Nigeria 2026: Major Reforms Nigerians Should Watch
After months of announcements, debates, and preparation in 2025, several big reforms are scheduled to take effect, some from January 1, 2026. For households, these changes may show up in everyday things like bank transfers, cash withdrawals, and the cost of doing business.
For SMEs, the biggest impact will likely be around tax compliance, bank charges, access to credit, and how government enforcement is applied.
For investors, 2026 will be closely watched because of banking recapitalisation moves and the general direction of fiscal and economic management.
1) New Tax Rules Begin January 1, 2026
The biggest shift starts on January 1, 2026, when key parts of the new tax framework are scheduled to take effect. Government officials say the reforms are meant to simplify tax administration, reduce loopholes, improve compliance, and make the system clearer for individuals and businesses.
One change many Nigerians will notice is the stamp duty framework for transfers. From January 1, 2026, a ₦50 stamp duty will apply to electronic transfers of ₦10,000 and above, and the sender will pay the charge.
Transfers below ₦10,000 are expected to remain exempt, and banks are expected to show this charge separately from normal transfer fees.
2) Cash Withdrawal Limits Tighten From January 1, 2026
Another major change is stricter cash withdrawal limits aimed at reducing cash-based risks and strengthening the push toward digital payments.
From January 1, 2026, individuals will face a weekly cash withdrawal limit, while businesses will also have a separate higher weekly limit.
Withdrawals above approved thresholds may attract extra charges. For many Nigerians, especially traders and cash-heavy businesses, this could change how they plan daily sales, pay suppliers, and move money.
3) Bank Recapitalisation Deadline Falls in 2026
The banking sector is also set for a major shake-up. Nigeria’s bank recapitalisation programme has a key deadline in 2026, with banks expected to meet new capital requirements by the end of the first quarter. This could lead to more capital raising, stronger competition for deposits, and, in some cases, mergers or acquisitions, depending on how banks choose to comply.
For customers, recapitalisation can affect loan pricing, credit access, fees, and how aggressive banks become in pushing products and hitting targets.

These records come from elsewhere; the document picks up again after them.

(** *** Reads *)

Definition pending_log_bytes (s : PassageStore) : N := log_bytes s.
Definition watermark (s : PassageStore) : N := u64_sub (next_seq s) 1.
Definition get (source : name) (s : PassageStore) : option PassageRecord := sources s !! source.
Definition source_ids (s : PassageStore) : list name := (btree_iter (sources s)).*1.
Definition source_entries (s : PassageStore) : list (name * SourceMeta) := (fun e => (e.1, pr_meta e.2)) <$> btree_iter (sources s).

Definition eligible_sources (f : SourceFilter) (s : PassageStore) : gset name * N :=
  (list_to_set (filter (fun e => matches f e.2 = true) (btree_iter (sources s))).*1, N.of_nat (size (sources s))).

Definition snapshot (s : PassageStore) : list (name * PassageRecord) := btree_iter (sources s).
Definition footprint (s : PassageStore) : N := resident_bytes s.
End store.
(** The sort is stable: it never changes the order of equal keys. *)
Lemma sort_by_key_stable k l : filter (fun x => key x = k) (sort_by_key key l) = filter (fun x => key x = k) l.
Proof using.
  assert (Hins : forall x l, filter (fun x => key x = k) (insert_by key x l) = filter (fun x => key x = k) (x :: l)).
  { intros x m. induction m as [|y m IH]; [done|]. cbn [insert_by]. destruct (N.leb_spec (key x) (key y)) as [|Hlt]; [done|].
    rewrite filter_cons, IH, !filter_cons. destruct (decide (key y = k)), (decide (key x = k)); try done. lia. }
  induction l as [|x l IH]; [done|]. change (sort_by_key key (x :: l)) with (insert_by key x (sort_by_key key l)).
  rewrite Hins, !filter_cons. by rewrite IH.
Qed.

Lemma keys_strict l : StronglySorted key_le l -> NoDup (key <$> l) -> StronglySorted key_lt l.
Proof using.
  induction 1 as [|x l Hl IH Hx]; [constructor|]. rewrite fmap_cons. intros [Hn Hd]%NoDup_cons. constructor; [by apply IH|].
  rewrite Forall_forall in Hx |- *. intros y Hy. pose proof (Hx y Hy) as Hle. unfold key_le, key_lt in *.
  assert (key x <> key y); [|lia]. intros Heq. apply Hn. rewrite Heq. by apply list_elem_of_fmap_2.
Qed.

Lemma strict_keys l : StronglySorted key_lt l -> NoDup (key <$> l).
Proof using.
  induction 1 as [|x l Hl IH Hx]; [constructor|]. rewrite fmap_cons. constructor; [|done].
  intros (y & Heq & Hy)%list_elem_of_fmap. rewrite Forall_forall in Hx. specialize (Hx y Hy). unfold key_lt in Hx. lia.
Qed.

4) 2026 Budget Direction and Stronger Revenue Push
The 2026 federal budget is positioned as a high-spending plan, with significant allocations toward security and continued spending on infrastructure, education, and health. Economists say what will matter most is execution, how quickly funds are released, how transparently projects are awarded, and whether contractors are paid on time.
At the same time, Nigerians and businesses should expect stronger revenue drive from government agencies. Even without new tax rates, enforcement can increase through audits, compliance checks, levies, and stricter monitoring.
5) Energy and Public Finance Moves to Watch
In the energy space, two big themes are expected to carry into 2026: efforts to improve financial clarity around national oil revenues and a stronger focus on gas infrastructure that supports power supply and industrial activity.